(EXTRACTED MATERIAL Opens)

(** C14: A ready action can be executed, except for its depth attachment.  A draw
    is marked ready only if it is an auto-indexed draw with vertices and instances,
    a colour target whose rows hold its pixels, a known primitive, supported
    culling and blending, and a scissor rectangle that is not empty; with depth
    enabled it has a depth target whose rows hold its pixels, unless a depth
    register was never written.  In that case the draw is ready all the same: take
    any one of the five depth registers away from a ready draw with depth enabled,
    and the draw is still marked ready, with depth enabled and an empty attachment
    (base, size and pitch 0).  A dispatch is marked ready only with positive group
    counts, those of the packet.  Nothing else is marked ready. *)
Theorem ready_render_state context_registers user_config_registers action :
  action_ok action ->
  let s := SnapshotRenderState context_registers user_config_registers action in
  rd_status s = render_kReady ->
  (ga_type action = act_kDraw /\ ga_opcode action = kPm4DrawIndexAuto /\ rd_vertex_count s = action_value action 0 /\
   draw_ready_ok s /\ depth_ready_ok context_registers s /\
   (rd_depth_enabled s = true -> forall reg, reg ∈ depth_registers ->
      let context_registers' := delete reg context_registers in
      depth_detached context_registers' (SnapshotRenderState context_registers' user_config_registers action))) \/
  (ga_type action = act_kDispatch /\ ga_opcode action = kPm4DispatchDirect /\
   [rd_group_count_x s; rd_group_count_y s; rd_group_count_z s] = map (action_value action) [0; 1; 2]%nat /\
   Forall (fun n => 1 <= n <= u32_max) (map (action_value action) [0; 1; 2]%nat)).
Proof.
  intros Hok s Hready. destruct (ready_draw_or_dispatch context_registers user_config_registers action Hok Hready)
    as [(H1 & H2 & H3 & H4 & H5)|H]; [left|by right].
  split_and!; try done. intros Hen reg Hreg. by apply detached_draw.
Qed.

(EXTRACTED MATERIAL Closes)

▸ **EXERCISE PROMPT**:
Which lines run from the one containing "any one of the" to the end of the records? Transcribe exactly those, both ends included.

▸ **OUTPUT OF THE TASK**:
    any one of the five depth registers away from a ready draw with depth enabled,
    and the draw is still marked ready, with depth enabled and an empty attachment
    (base, size and pitch 0).  A dispatch is marked ready only with positive group
    counts, those of the packet.  Nothing else is marked ready. *)
Theorem ready_render_state context_registers user_config_registers action :
  action_ok action ->
  let s := SnapshotRenderState context_registers user_config_registers action in
  rd_status s = render_kReady ->
  (ga_type action = act_kDraw /\ ga_opcode action = kPm4DrawIndexAuto /\ rd_vertex_count s = action_value action 0 /\
   draw_ready_ok s /\ depth_ready_ok context_registers s /\
   (rd_depth_enabled s = true -> forall reg, reg ∈ depth_registers ->
      let context_registers' := delete reg context_registers in
      depth_detached context_registers' (SnapshotRenderState context_registers' user_config_registers action))) \/
  (ga_type action = act_kDispatch /\ ga_opcode action = kPm4DispatchDirect /\
   [rd_group_count_x s; rd_group_count_y s; rd_group_count_z s] = map (action_value action) [0; 1; 2]%nat /\
   Forall (fun n => 1 <= n <= u32_max) (map (action_value action) [0; 1; 2]%nat)).
Proof.
  intros Hok s Hready. destruct (ready_draw_or_dispatch context_registers user_config_registers action Hok Hready)
    as [(H1 & H2 & H3 & H4 & H5)|H]; [left|by right].
  split_and!; try done. intros Hen reg Hreg. by apply detached_draw.
Qed.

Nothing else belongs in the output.